Stored dataset items:
(** C3 at the review screen reached by a manual stop after one second. *)
Lemma confirm_save_emits_one_artifact_witness :
  reachable sample (after (oneSecondIn ++ [ClickStop; StopEvent 0%nat])) /\
  render (after (oneSecondIn ++ [ClickStop; StopEvent 0%nat])) = ReviewScreen /\
  exists u s',
    step sample (after (oneSecondIn ++ [ClickStop; StopEvent 0%nat]))
      (ClickSave 90000 90001) = Some s' /\
    trace s' =
      trace (after (oneSecondIn ++ [ClickStop; StopEvent 0%nat])) ++
      [OnSave {| id := "VID-90000"; url := u;
                 timestamp := toISOString 90001;
                 duration := 1;
                 ev_emergencyType := "fire";
                 ev_location := (23022500, 72571400) |}].
Proof.
  assert (Hs : reachable sample
                 (after (oneSecondIn ++ [ClickStop; StopEvent 0%nat])))
    by (apply reachable_after; vm_compute; reflexivity).
  assert (Hv : render (after (oneSecondIn ++ [ClickStop; StopEvent 0%nat]))
               = ReviewScreen) by (vm_compute; reflexivity).
  destruct (confirm_save_emits_one_artifact sample _
              90000 90001 Hs Hv)
    as (u & s' & _ & Hstep & Htr & _).
  split; [exact Hs|]. split; [exact Hv|].
  exists u, s'. split; [exact Hstep | exact Htr].
Defined.

(** C5: the failing executions.  The facing mode is switched while the first
    acquisition is still pending, so two requests are in flight.  When both
    are fulfilled, two streams are live at once and only the second is
    referenced by [streamRef]: the first can never be released.  When the
    first is fulfilled and the second rejected, the Error state is entered
    with a session still active. *)
Theorem overlapping_acquisitions_leave_two_sessions :
  run sample mount [ClickFlip; Fulfilled 0%nat; Fulfilled 0%nat]
    = Some (after [ClickFlip; Fulfilled 0%nat; Fulfilled 0%nat]) /\
  activeSessions (after [ClickFlip; Fulfilled 0%nat; Fulfilled 0%nat]) = 2%nat /\
  streams (after [ClickFlip; Fulfilled 0%nat; Fulfilled 0%nat])
    = [mkStream environment true true; mkStream user true true] /\
  streamRef (after [ClickFlip; Fulfilled 0%nat; Fulfilled 0%nat]) = Some 1%nat /\
  run sample mount [ClickFlip; Fulfilled 0%nat; Rejected 0%nat]
    = Some (after [ClickFlip; Fulfilled 0%nat; Rejected 0%nat]) /\
  cameraError (after [ClickFlip; Fulfilled 0%nat; Rejected 0%nat]) = true /\
  activeSessions (after [ClickFlip; Fulfilled 0%nat; Rejected 0%nat]) = 1%nat.
Proof. evaluate. Qed.

(** C4: the failing execution.  The facing mode is switched while the first
    acquisition is still pending, so two [startCamera] calls that saw no
    recording are in flight.  The first success starts the recording; it
    runs for the full minute without a manual stop, the timer effect calls
    [stopRecording] at zero and the clip is finalized.  The second success
    then starts another recorder, because its [startCamera] call still sees
    [recording] false and [timeLeft] 60: [recording] becomes true with
    [timeLeft] at zero, and the timer effect calls [stopRecording] a second
    time, which stops the recorder just started. *)
Theorem expiry_stops_twice_after_overlap :
  run sample mount overlappedExpiry = Some (after overlappedExpiry) /\
  occurrences isStopClick overlappedExpiry = 0%nat /\
  occurrences isTick overlappedExpiry = 60%nat /\
  trace (after (overlapped ++ replicate 60 IntervalFires))
    = [GetUserMedia environment; GetUserMedia user;
       StopRecordingCalled; RecorderStop 0%nat] /\
  render (after (overlapped ++ replicate 60 IntervalFires ++ [StopEvent 0%nat]))
    = ReviewScreen /\
  timeLeft (after overlappedExpiry) = 0 /\
  recording (after overlappedExpiry) = true /\
  trace (after overlappedExpiry)
    = [GetUserMedia environment; GetUserMedia user;
       StopRecordingCalled; RecorderStop 0%nat;
       StopRecordingCalled; RecorderStop 1%nat] /\
  timesCalled isStopRecording (trace (after overlappedExpiry)) = 2%nat /\
  recorders (after overlappedExpiry)
    = [mkRecorder 0%nat Inactive; mkRecorder 1%nat Stopping].
Proof. evaluate. Qed.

§ **PROBLEM**
Each entry above has to be duplicated exactly as it stands.

§ **OUTPUT OF THE TASK**
(** C3 at the review screen reached by a manual stop after one second. *)
Lemma confirm_save_emits_one_artifact_witness :
  reachable sample (after (oneSecondIn ++ [ClickStop; StopEvent 0%nat])) /\
  render (after (oneSecondIn ++ [ClickStop; StopEvent 0%nat])) = ReviewScreen /\
  exists u s',
    step sample (after (oneSecondIn ++ [ClickStop; StopEvent 0%nat]))
      (ClickSave 90000 90001) = Some s' /\
    trace s' =
      trace (after (oneSecondIn ++ [ClickStop; StopEvent 0%nat])) ++
      [OnSave {| id := "VID-90000"; url := u;
                 timestamp := toISOString 90001;
                 duration := 1;
                 ev_emergencyType := "fire";
                 ev_location := (23022500, 72571400) |}].
Proof.
  assert (Hs : reachable sample
                 (after (oneSecondIn ++ [ClickStop; StopEvent 0%nat])))
    by (apply reachable_after; vm_compute; reflexivity).
  assert (Hv : render (after (oneSecondIn ++ [ClickStop; StopEvent 0%nat]))
               = ReviewScreen) by (vm_compute; reflexivity).
  destruct (confirm_save_emits_one_artifact sample _
              90000 90001 Hs Hv)
    as (u & s' & _ & Hstep & Htr & _).
  split; [exact Hs|]. split; [exact Hv|].
  exists u, s'. split; [exact Hstep | exact Htr].
Defined.

(** C5: the failing executions.  The facing mode is switched while the first
    acquisition is still pending, so two requests are in flight.  When both
    are fulfilled, two streams are live at once and only the second is
    referenced by [streamRef]: the first can never be released.  When the
    first is fulfilled and the second rejected, the Error state is entered
    with a session still active. *)
Theorem overlapping_acquisitions_leave_two_sessions :
  run sample mount [ClickFlip; Fulfilled 0%nat; Fulfilled 0%nat]
    = Some (after [ClickFlip; Fulfilled 0%nat; Fulfilled 0%nat]) /\
  activeSessions (after [ClickFlip; Fulfilled 0%nat; Fulfilled 0%nat]) = 2%nat /\
  streams (after [ClickFlip; Fulfilled 0%nat; Fulfilled 0%nat])
    = [mkStream environment true true; mkStream user true true] /\
  streamRef (after [ClickFlip; Fulfilled 0%nat; Fulfilled 0%nat]) = Some 1%nat /\
  run sample mount [ClickFlip; Fulfilled 0%nat; Rejected 0%nat]
    = Some (after [ClickFlip; Fulfilled 0%nat; Rejected 0%nat]) /\
  cameraError (after [ClickFlip; Fulfilled 0%nat; Rejected 0%nat]) = true /\
  activeSessions (after [ClickFlip; Fulfilled 0%nat; Rejected 0%nat]) = 1%nat.
Proof. evaluate. Qed.

(** C4: the failing execution.  The facing mode is switched while the first
    acquisition is still pending, so two [startCamera] calls that saw no
    recording are in flight.  The first success starts the recording; it
    runs for the full minute without a manual stop, the timer effect calls
    [stopRecording] at zero and the clip is finalized.  The second success
    then starts another recorder, because its [startCamera] call still sees
    [recording] false and [timeLeft] 60: [recording] becomes true with
    [timeLeft] at zero, and the timer effect calls [stopRecording] a second
    time, which stops the recorder just started. *)
Theorem expiry_stops_twice_after_overlap :
  run sample mount overlappedExpiry = Some (after overlappedExpiry) /\
  occurrences isStopClick overlappedExpiry = 0%nat /\
  occurrences isTick overlappedExpiry = 60%nat /\
  trace (after (overlapped ++ replicate 60 IntervalFires))
    = [GetUserMedia environment; GetUserMedia user;
       StopRecordingCalled; RecorderStop 0%nat] /\
  render (after (overlapped ++ replicate 60 IntervalFires ++ [StopEvent 0%nat]))
    = ReviewScreen /\
  timeLeft (after overlappedExpiry) = 0 /\
  recording (after overlappedExpiry) = true /\
  trace (after overlappedExpiry)
    = [GetUserMedia environment; GetUserMedia user;
       StopRecordingCalled; RecorderStop 0%nat;
       StopRecordingCalled; RecorderStop 1%nat] /\
  timesCalled isStopRecording (trace (after overlappedExpiry)) = 2%nat /\
  recorders (after overlappedExpiry)
    = [mkRecorder 0%nat Inactive; mkRecorder 1%nat Stopping].
Proof. evaluate. Qed.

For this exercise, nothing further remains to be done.